Bigger families do not need to always do everything together, take turns who goes to see Granny & Grandpa. Have one adult take some of the kids to see cousins. But if on the odd occasion you're driving a couple of hours to see the in laws or close friends and you make 7 in total, the police are not going to be battering down the door, but don't be doing it when you could split and see other people nearby within the law.

Not because it's 'law' but because we want to save lives, not cause even more unemployment & not have hundreds of thousands with life changing/limiting conditions.

They needed a 'law'that was easy for the hard of thinking to follow snd is easily enforceable and 'SIX' is that. Any age, any location. SIX

I really don't understand how people can't see the science behind it. Some people need to Reduce Rage & Engage Brains

The probably sit there going omg can our nation get any thicker? But they really need to make sure they're following it themselves so there is no other Cummings debacle.

I don't actually want to get it or give it to anyone either so don't find it too challenging to follow.

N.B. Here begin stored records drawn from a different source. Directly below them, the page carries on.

Lemma in_gap_branches (t : Display.number) :
  Display.in_gap t = true →
  Display.num_lt t (Display.of_Z 18) = false ∧
  Display.num_lt (Display.of_Z 32) t = false ∧
  Display.num_le (Display.of_Z 20) t && Display.num_le t (Display.of_Z 26)
    = false.
Proof.
  unfold Display.in_gap. rewrite orb_true_iff, !andb_true_iff.
  intros [[H1 H2]|[H1 H2]].
  - split_and!.
    + by apply num_le_lt_false.
    + by apply (num_lt_gt_const 20 32).
    + apply num_lt_le_false in H2. by rewrite H2.
  - split_and!.
    + by apply (num_gt_lt_const 18 26).
    + by apply num_le_lt_false.
    + apply num_lt_le_false in H1. rewrite H1. apply andb_false_r.
Qed.

(** C10: the evaluation returns the overall status "danger" exactly when the
    temperature is strictly greater than 32, whatever the humidity; and for
    a temperature in 18 <= t < 20 or in 26 < t <= 32 no temperature
    condition is reported: the conditions and the alerts are those of the
    humidity alone, at most one of each. *)
Theorem C10_danger_iff_temperature_above_32 (t h : Display.number) :
  (Display.overall_status (Display.evaluate_conditions t h) = "danger" ↔
   Display.num_lt (Display.of_Z 32) t = true) ∧
  (Display.in_gap t = true →
   Forall (λ c, c ∉ Display.temperature_conditions)
     (Display.conditions (Display.evaluate_conditions t h)) ∧
   Display.conditions (Display.evaluate_conditions t h) =
     Display.conditions (Display.evaluate_conditions Display.NaN h) ∧
   Display.alerts (Display.evaluate_conditions t h) =
     Display.alerts (Display.evaluate_conditions Display.NaN h) ∧
   (length (Display.conditions (Display.evaluate_conditions t h)) ≤ 1)%nat).
Proof.
  split; [apply overall_status_danger|].
  intros (H1 & H2 & H3)%in_gap_branches.
  unfold Display.evaluate_conditions. rewrite H1, H2, H3.
  destruct (Display.num_lt h (Display.of_Z 40));
    [|destruct (Display.num_lt (Display.of_Z 70) h);
      [|destruct (Display.num_le (Display.of_Z 50) h
                  && Display.num_le h (Display.of_Z 60))]];
    cbn; split_and!; try done; try lia;
    repeat constructor; unfold Display.temperature_conditions;
    intros Hin; repeat (apply elem_of_cons in Hin as [Hin|Hin];
                        [discriminate Hin|]); inversion Hin.
Qed.

(** The hypothesis of C10 holds, for instance, at 19 degrees. *)
Lemma C10_witness :
  Display.in_gap (Display.of_Z 19) = true ∧
  Display.conditions
    (Display.evaluate_conditions (Display.of_Z 19) (Display.of_Z 55)) =
    [Display.comfortable_humidity].
Proof.
  split; [reflexivity|].
  destruct (C10_danger_iff_temperature_above_32
              (Display.of_Z 19) (Display.of_Z 55)) as [_ H].
  destruct (H eq_refl) as (_ & -> & _). reflexivity.
Defined.

(** ** The observer *)

(** *** The heap *)

Lemma heap_get_put_eq (h : Display.heap_t) (l : Display.loc) (d : pydict) :
  Display.heap_get (Display.heap_put h l d) l = d.
Proof. unfold Display.heap_get, Display.heap_put. by rewrite lookup_insert_eq. Qed.

Lemma heap_get_put_ne (h : Display.heap_t) (l l' : Display.loc) (d : pydict) :
  l ≠ l' →
  Display.heap_get (Display.heap_put h l d) l' = Display.heap_get h l'.
Proof.
  intros. unfold Display.heap_get, Display.heap_put.
  by rewrite lookup_insert_ne.
Qed.

Lemma heap_put_put (h : Display.heap_t) (l : Display.loc) (d d' : pydict) :
  Display.heap_put (Display.heap_put h l d) l d' = Display.heap_put h l d'.
Proof. unfold Display.heap_put. by rewrite insert_insert_eq. Qed.

Lemma json_heap_get (h : Display.heap_t) (l : Display.loc) :
  Display.json_heap h →
  Forall (λ kv, Display.is_json kv.2 = true) (Display.heap_get h l).
Proof.
  intros Hh. unfold Display.heap_get.
  destruct (h !! l) as [d|] eqn:E; cbn; [by eapply Hh | constructor].
Qed.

MJMG2015 · 10/09/2020 08:48

@CrunchyNutNC

YANBU. Vast numbers of the population can't comprehend that the only way to avoid a total shutdown is to have restrictions on some elements of life - and these won't necessarily feel consistent.

I would prefer to reduce transmission levels by following the rule of 6 than having schools closed, local businesses closed etc. It feels like one of the least dreadful measures in the toolbox.

If we have a broader more extensive 'second lockdown' in the future it will be because people couldn't just follow the less extreme rules and insisted they knew more about epidemiology than those who design the rules.

Exactly!!!
Velvian · 10/09/2020 08:49

Regarding the Covid Marshalls, some posters are placing a lot of faith in the idea that they will follow the rules and guidelines and behave impartially

I don't have that faith in people and that is really my point. It's not a case of "just follow the rules and you'll have nothing to worry about..." or "can't you just make a small sacrifice for others?" - I mean of course I can and have made some very large sacrifices for others, but I don't have faith in this situation.

I will follow the rules, but I will continue to question them and the interpretation and enforcement of them.

CuriousaboutSamphire · 10/09/2020 08:50

No it is not the younger people's fault. Is this the new blame game? Stop it! Don't buy into that media claptrap.

It is not blaming, it is identifying!

To blame someone is to say that something is their fault.

To identify a cohort as the one currently spreading covid is what PHE have to do.

Older people were not blamed by PHE for being the most vulnerable, most likely to spread covid early on. That was the media... and so very many posters here.

Funny now it is young people the attitude here has changed!